Throughout the world, and especially in South Asia, myriad constituencies are grappling with rethinking and renegotiating the contours of society, particularly women’s place in the larger social order. This is raising profound questions regarding women’s social roles and rights eliciting disparate, conflicting images concerning what constitutes women’s rights, who is to define these rights, where responsibility lies for ensuring rights, and the role states should play in articulating and clarifying what is acceptable and unacceptable within local contexts.

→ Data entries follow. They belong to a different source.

(** The submission [handleCompleteTask] records for a manual task. *)
Definition manualSubmission (taskID : Z) : Submission.t :=
  {| Submission.ID := 0;
     Submission.TaskID := taskID;
     Submission.Code := "[manual]";
     Submission.Status := "success";
     Submission.Stdout := "";
     Submission.Stderr := "" |}.

(** [handleCompleteTask], given the URL parameter [id]. *)
Definition handleCompleteTask (idStr : string) : Prog Response :=
  let '(taskID, err) := strconv.ParseInt idStr in
  match err with
  | Some _ => mret (BadRequest "Invalid task ID")
  | None =>
    if taskID <=? 0 then mret (BadRequest "Invalid task ID")
    else
      r ← GetTaskByID taskID;
      match r with
      | Err err => mret (InternalServerError err)
      | Ok None => mret NotFound
      | Ok (Some task) =>
        if negb (String.eqb (strings.TrimSpace (Task.Mode task)) "manual") then
          mret (BadRequest "Task is not manual")
        else
          '(alreadySolved, err) ← call (IsTaskSolvedSuccessfully taskID);
          match err with
          | Some err => mret (InternalServerError err)
          | None =>
            if negb alreadySolved then
              '(err, _) ← call (CreateSubmission (manualSubmission taskID));
              match err with
              | Some err => mret (InternalServerError err)
              | None =>
                err ← call (SetPracticeDone (Task.LessonID task) (Task.Points task));
                match err with
                | Some err => mret (InternalServerError err)
                | None => mret (JSONCompleted true (Task.Points task))
                end
              end
            else mret (JSONCompleted true 0)
          end
      end
  end.

(** ** [MDXImporter.generateCriteria] *)

(** The acceptance criteria generated for a task that states none. *)
Definition generateCriteria (expectedOutput requiredPatterns : string) : string :=
  let criteria : list string := [] in
  let criteria := criteria ++ ["- Программа компилируется без ошибок"] in
  let criteria :=
    if negb (String.eqb expectedOutput "")
    then criteria ++ ["- Вывод программы точно соответствует ожидаемому результату"]
    else criteria in
  let criteria :=
    if negb (String.eqb requiredPatterns "") then
      let patterns := strings.Split requiredPatterns "|" in
      match patterns with
      | [p] =>
        criteria ++ ["- В коде используется: `" +:+ strings.TrimSpace p +:+ "`"]
      | _ =>
        let patternList :=
          foldl (fun (patternList : list string) (p : string) =>
                   patternList ++ ["`" +:+ strings.TrimSpace p +:+ "`"])
                [] patterns in
        criteria ++ ["- В коде используются: " +:+ strings.Join patternList ", "]
      end
    else criteria in
  let criteria := criteria ++ ["- Код соответствует стандартам Go (gofmt)"] in
  strings.Join criteria LF.

(** ** [content.Repository.CreateTask] *)

Definition Task_set_ID (v : Z) (t : Task.t) : Task.t :=
  Task.mk v (Task.LessonID t) (Task.Title t) (Task.PromptMD t) (Task.Criteria t)
    (Task.Hints t) (Task.StarterCode t) (Task.TestsGo t) (Task.ExpectedOutput t)
    (Task.RequiredPatterns t) (Task.Mode t) (Task.Points t) (Task.OrderIndex t).

Definition Task_set_Mode (v : string) (t : Task.t) : Task.t :=
  Task.mk (Task.ID t) (Task.LessonID t) (Task.Title t) (Task.PromptMD t)
    (Task.Criteria t) (Task.Hints t) (Task.StarterCode t) (Task.TestsGo t)
    (Task.ExpectedOutput t) (Task.RequiredPatterns t) v (Task.Points t)
    (Task.OrderIndex t).

(** A blank mode becomes auto, then the row is inserted.  [exec_error] is the
    error of the INSERT, if any, and [lastInsertID] the identifier the
    database gives the new row.  The answer is the error and the task as the
    caller's pointer holds it afterwards. *)
Definition CreateTask (exec_error : option error) (lastInsertID : Z)
    (t : Task.t) (w : World) : option error * Task.t * World :=
  let t :=
    if String.eqb (strings.TrimSpace (Task.Mode t)) "" then Task_set_Mode "auto" t
    else t in
  match exec_error with
  | Some err => (Some ("insert task: " +:+ err), t, w)
  | None =>
    let t := Task_set_ID lastInsertID t in
    (None, t, mkWorld (tasks w ++ [t]) (submissions w) (credits w))
  end.

(** ** More of Go's library, as the importer uses it *)

(** Further functions of [strings]. *)
Module strings'.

This book analyzes various efforts in Pakistan to conduct Ijtihad-interpretation-as different groups reinterpret women’s rights, seeking to reconcile the exigencies of modernity, local and global pressures to ensure women’s rights with prevailing Islamic and cultural views, and feminist analyses of power and control of women and their rights. It begins with an overview of the Government of Pakistan’s construction of an understanding of what constitutes women’s rights, elaborates on traditional views and contrasts these with contemporary popular opinion. It then focuses on three very different groups’ perceptions of women’s rights: progressive women’s organizations as represented by the Aurat Foundation and Shirkat Gah; orthodox Islamist views as represented by the Jama’at-i-Islami, the MMA government in Khyber Pakhtunkhwa (2002-2008), and al-Huda; and the Swat Taliban.
Author Anita Weiss argues that the resultant ‘culture wars’ are visibly ripping the country apart as groups talk past one another, each confident that it is the proprietor of culture and interpreter of religion, while others are misinterpreting both.
This book will be an essential resource to scholars interested in the discourse on Islam and women’s rights, gender studies and development studies as well as to how different groups come to understand women’s rights while grappling with the forces of modernity.
Contents: 1. Introduction: women’s rights and Islamic concerns with Ijtihad over those rights. 2. Legal reforms and state policies affecting women’s rights. 3. Mainstream and popular perceptions of women’s rights in Pakistan. 4. Progressive women’s NGOs’ interpretations of women’s rights. 5. Orthodox Islamist interpretations of women’s rights. 6. The Tehrik-e-Taliban in Swat. 7. Moving onwards. Notes. Bibliography. Index.